缓存一致性
由于通过提升cpu频率提升性能的道路遇到了能耗墙,进一步提升频率可能会造成CPU温度过高,影响稳定性。为了进一步提升cpu性能,多核CPU逐渐发展起来。然而多核也面临着诸多问题,包括正确性和可扩展性。下面我们就谈谈多核中的缓存一致性。
多核高速缓存架构
主流的多核处理器均采用共享内存,但访问内存耗时较长,因此在CPU和内存之间设立了高速缓存,一个典型的高速缓存架构如图所示,分为L1、L2、L3 Cache。告诉缓存以缓存行 (Cacheline) 作为最小操作粒度,大小一般为64字节。
在这种架构中,不同核心访问时延会依据缓存行所在位置有所差别。如核心0访问本地的L2 cache会远快于访问另一个L2 cache。这种缓存架构被称为 非一致性缓存访问。除了非一致性缓存访问以外,更重要的问题就是缓存一致性问题。
缓存一致性的问题
- 多个核心对同一缓存行的高频修改会导致严重的性能开销,影响多核的可扩展性。由于缓存一致性协议同一时刻只允许一个核心独占修改该缓存行,会造成多核执行流串行化,无法充分发挥出多核的性能优势;此外,多个核心对于同一缓存行的高频修改还会导致高速互联总线中产生大量缓存一致性流量,从而造成性能瓶颈。
- 伪共享(False Sharing)。伪共享是指本身无需在多核之间共享的内容被错误地划分到同一个缓存行中,并引起了多核环境下对于单一缓存行的竞争,从而导致无谓的性能开销。
单一缓存行竞争
下面举例说明对单一缓冲行高频修改带来的性能断崖,在多个核心中执行一个线程,竞争一个全局的互斥锁,并更新一个全局计数器。如图所示,当核数量提升到一定数量时,性能会出现断崖式下跌。
由于自旋锁是通过修改全局单一变量 *lock 来获取和释放锁,因此多核对该缓存行进行高频修改时,缓存行的状态与拥有者也不断改变,最终消耗大量时间在缓存一致性协议上,导致互斥锁无法快速有效地在不同的核心之间传递。

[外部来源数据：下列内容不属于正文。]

Lemma sbcompress_stream sb cur m : Forall cl_ok cur -> Forall cl_ok m ->
  sb_stream (sbcompress sb [] cur m).
Proof.
  revert sb cur. induction m as [|x m IH]; intros sb cur Hc Hm; cbn [sbcompress].
  - unfold sb_stream. cbn [sb_mb set_mb app]. case_bool_decide; (split; [simpl; lia|]); by constructor.
  - apply Forall_cons in Hm as [Hx Hm]. destruct (_ =? _); [by apply IH|].
    assert (Hpush : sb_stream (sbcompress (sballoc sb x) [] (cur ++ [x]) m)).
    { apply IH; [|done]. apply Forall_app. split; [done|]. by constructor. }
    destruct (split_last cur) as [[cur0 n]|] eqn:E; [|done].
    apply split_last_Some in E. subst cur. apply Forall_app in Hc as [H0 Hn].
    apply Forall_cons in Hn as [Hn _]. destruct (can_merge n x) eqn:Em; [|done].
    apply IH; [|done]. apply Forall_app. split; [done|]. constructor; [|done]. by apply can_merge_cl_ok.
Qed.

Lemma sbappend_stream sb m : sb_stream sb -> Forall cl_ok m -> sb_stream (sbappend sb m).
Proof.
  intros [Hl Hf] Hm. unfold sbappend. destruct m as [|x m]; [done|].
  destruct (sb_mb sb) as [|cur [|? ?]]; [by apply sbcompress_stream| |simpl in Hl; lia].
  apply Forall_cons in Hf as [Hf _]. by apply sbcompress_stream.
Qed.

(** *** [sbdrop], [sbflush] *)

Definition counted3 (sb : sockbuf) (m : chain) (next : list chain) : Prop :=
  sb_cc sb = chain_len m + zlen (rec_data next) /\ sb_mbcnt sb = chain_cost m + rec_cost next /\
  sb_cc sb < 2 ^ 16 /\ sb_mbcnt sb < 2 ^ 16.

Lemma counted3_free sb x m next : counted3 sb (x :: m) next ->
  counted3 (sbfree sb x) m next /\ sb_same sb (sbfree sb x).
Proof.
  intros (E1 & E2 & B1 & B2). rewrite chain_len_cons in E1. cbn [chain_cost foldr] in E2.
  fold (chain_cost m) in E2. pose proof (m_len_nonneg x). pose proof (chain_len_nonneg m).
  pose proof (chain_cost_nonneg m). pose proof (m_cost_pos x). pose proof (rec_cost_nonneg next).
  pose proof (zlen_nonneg (rec_data next)).
  split; [|done]. unfold counted3. simpl. rewrite !u16_small by lia. lia.
Qed.

Lemma sbdrop_rec_spec sb m next len : counted3 sb m next -> 0 <= len ->
  exists sb' m', sbdrop_rec sb m len = (sb', m', Z.max 0 (len - chain_len m)) /\
    counted3 sb' m' next /\ sb_same sb sb' /\ (chain_len m < len -> m' = []) /\
    chain_data m' = drop (Z.to_nat len) (chain_data m).
Proof.
  revert sb len. induction m as [|x m IH]; intros sb len Hc Hl; cbn [sbdrop_rec].
  { change (chain_len []) with 0. exists sb, []. change (chain_data []) with (@nil Z). rewrite drop_nil.
    destruct (Z.ltb_spec 0 len); (split; [do 2 f_equal; lia|]); done. }
  pose proof (m_len_nonneg x). pose proof (chain_len_nonneg m). rewrite chain_len_cons.
  destruct (Z.ltb_spec 0 len) as [Hp|Hp].
  2: { exists sb, (x :: m). split; [do 2 f_equal; lia|]. replace (Z.to_nat len) with O by lia.
       split; [done|]. split; [done|]. split; [lia|done]. }
  destruct (Z.ltb_spec len (m_len x)) as [Hx|Hx].
  - eexists _, _. split; [do 2 f_equal; lia|]. destruct Hc as (E1 & E2 & B1 & B2).
    rewrite chain_len_cons in E1. pose proof (zlen_nonneg (rec_data next)).
    pose proof (rec_cost_nonneg next). pose proof (chain_cost_nonneg (x :: m)).
    split; [|split; [done|split; [lia|]]].
    + unfold counted3. cbn [sb_cc sb_mbcnt]. rewrite chain_len_cons, m_advance_len by lia.
      rewrite u16_small by lia. repeat split; try lia. rewrite E2. simpl. unfold m_cost, m_ext. simpl.
      by destruct (m_loc x).
    + rewrite !chain_data_cons. simpl. unfold m_len in Hx. by rewrite drop_app_lt_z by lia.
  - destruct (counted3_free sb x m next Hc) as [Hf Hs].
    destruct (IH (sbfree sb x) (len - m_len x) Hf) as (sb' & m' & -> & F1 & F2 & F4 & F3); [lia|].
    exists sb', m'. split; [do 2 f_equal; lia|]. split; [done|]. split; [by eapply sb_same_trans|].
    split; [intros; apply F4; lia|]. rewrite F3, chain_data_cons. unfold m_len in *. by rewrite drop_app_z.
Qed.

Lemma sbdrop_loop_spec sb m next len : counted3 sb m next -> 0 <= len ->
  Forall (fun c => c <> []) next ->
  if len <=? chain_len m + zlen (rec_data next) then
    exists sb' m' next', sbdrop_loop sb m next len = Ok (sb', m', next') /\
      counted3 sb' m' next' /\ sb_same sb sb' /\ Forall (fun c => c <> []) next' /\
      (length next' <= length next)%nat /\
      chain_data m' ++ rec_data next' = drop (Z.to_nat len) (chain_data m ++ rec_data next)
  else sbdrop_loop sb m next len = Panic "sbdrop".
Proof.
  revert sb m len. induction next as [|c next IH]; intros sb m len Hc Hl Hne; cbn [sbdrop_loop];
    destruct (sbdrop_rec_spec sb m _ len Hc Hl) as (sb' & m' & -> & F1 & F2 & F4 & F3).
  - change (zlen (rec_data [])) with 0. rewrite Z.add_0_r.
    destruct (Z.leb_spec len (chain_len m)).
    + destruct (Z.ltb_spec 0 (Z.max 0 (len - chain_len m))); [lia|].
      exists sb', m', []. split; [done|]. split; [done|]. split; [done|]. split; [done|]. split; [done|].
      by rewrite F3, !app_nil_r.
    + by destruct (Z.ltb_spec 0 (Z.max 0 (len - chain_len m))); [|lia].
  - rewrite rec_data_cons, zlen_app. apply Forall_cons in Hne as [Hc0 Hne].
    change (zlen (chain_data c)) with (chain_len c). pose proof (chain_len_nonneg c).
    pose proof (chain_len_nonneg m). pose proof (zlen_nonneg (rec_data next)).
    destruct (Z.ltb_spec 0 (Z.max 0 (len - chain_len m))) as [Hp|Hp].
    + rewrite (F4 ltac:(lia)) in *. change (chain_data []) with (@nil Z) in F3.
      assert (counted3 sb' c next) as Hc'.
      { destruct F1 as (E1 & E2 & B1 & B2). unfold counted3. cbn [rec_cost foldr chain_cost] in E2.
        fold (rec_cost next) in E2. rewrite rec_data_cons, zlen_app in E1. change (chain_len []) with 0 in E1.
        unfold chain_len at 1. lia. }
      replace (Z.max 0 (len - chain_len m)) with (len - chain_len m) by lia.
      specialize (IH sb' c (len - chain_len m) Hc' ltac:(lia) Hne).
      replace (len <=? chain_len m + (chain_len c + zlen (rec_data next)))
        with (len - chain_len m <=? chain_len c + zlen (rec_data next)) by lia.
      destruct (len - chain_len m <=? chain_len c + zlen (rec_data next)).
      * destruct IH as (sb2 & m2 & next2 & -> & G1 & G2 & G3 & G4 & G5).
        exists sb2, m2, next2. split; [done|]. split; [done|]. split; [by eapply sb_same_trans|].
        split; [done|]. split; [simpl; lia|]. rewrite G5, (drop_app_z (chain_data m)); [done|].
        unfold chain_len in Hp. lia.
      * done.
    + destruct (Z.leb_spec len (chain_len m + (chain_len c + zlen (rec_data next)))); [|lia].
      exists sb', m', (c :: next). split; [done|]. split; [done|]. split; [done|].
      split; [by constructor|]. split; [done|]. rewrite F3, drop_app_lt_z; [done|].
      unfold chain_len in Hp. lia.
Qed.

Lemma sbdrop_empty_spec sb m next : counted3 sb m next ->
  exists sb' m', sbdrop_empty sb m = (sb', m') /\ counted3 sb' m' next /\ sb_same sb sb' /\
    chain_data m' = chain_data m /\ (m' = [] \/ exists x m1, m' = x :: m1 /\ 0 < m_len x).
Proof.
  revert sb. induction m as [|x m IH]; intros sb Hc; cbn [sbdrop_empty].
  { exists sb, []. split; [done|]. split; [done|]. split; [done|]. split; [done|]. by left. }
  pose proof (m_len_nonneg x). destruct (Z.eqb_spec (m_len x) 0) as [E|E].
  - destruct (counted3_free sb x m next Hc) as [Hf Hs].
    destruct (IH _ Hf) as (sb' & m' & -> & F1 & F2 & F3 & F4). exists sb', m'. split; [done|].
    split; [done|]. split; [by eapply sb_same_trans|]. split; [|done].
    rewrite F3, chain_data_cons. by rewrite (zlen_nil_inv (m_dat x) E).
  - exists sb, (x :: m). split; [done|]. split; [done|]. split; [done|]. split; [done|].
    right. exists x, m. split; [done|lia].
Qed.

通过 Backoff Lock 或者 MCS 锁可以一定程度解决自旋锁的问题,在此我们不详述,可以参阅[1]获取更多内容。
伪共享
伪共享的问题可以举一个简单的例子,如果多个核的任务是自增对同一数组的不同位置数据,理论上应该是互不干扰的。但如果这些数据在同一个缓存行,就会导致一次只有一个核可以写数据,造成伪共享。
可以通过一段代码来检验伪共享造成的性能损失:
#include<thread>
#include <algorithm> // std::for_each
#include<vector>
#include <functional>
using namespace std;
bool SetCPUaffinity(int param){
cpu_set_t mask; // CPU核的集合
CPU_ZERO(&mask); // 置空
CPU_SET(param,&mask); // 设置亲和力值,第一个参数为零的时候默认为调用线程
sched_setaffinity(0, sizeof(mask), &mask); // 设置线程CPU亲和力
}
int num0;
int num1;
void thread0(int index){
SetCPUaffinity(index);
int count = 100000000; // 1亿
while(count--){
num0++;
}
return;
}
void thread1(int index){
SetCPUaffinity(index);
int count = 100000000;
while(count--){
num1++;
}
return;
}
int main(){
thread proc0(thread0, 0);
thread proc1(thread1, 1);
proc0.join();
proc1.join();
return 0;
}
这段代码功能很简单,就是把用两个线程把 num0 和 num1 增加到100000000,为了使得两个线程跑在不同的核上,我们需要设置CPU亲和性。通过time
命令可以获取运行时间,可以看到实际需要跑0.65s:
修改代码,让两个线程串行执行,即把main()函数修改如下:
int main(){
thread proc0(thread0, 0);
proc0.join();
thread proc1(thread1, 1);
proc1.join();
return 0;
}
可以看到时间直接减少为原来的二分之一。本应是并行的程序却比串行的程序花费了两倍的时间,这些多的时间都消耗在缓存一致性和伪共享上。
将num0和num1放到不同的缓存行,可以通过如下方式:
int num0;
int num[1000];
int num1;
再运行并行代码,运行时间如图所示,可以看到只需要0.18s,接近串行的二分之一时间,和预料中一致。
因此伪共享不仅不会提升系统性能,反而会因为竞争同一缓存行造成性能损失。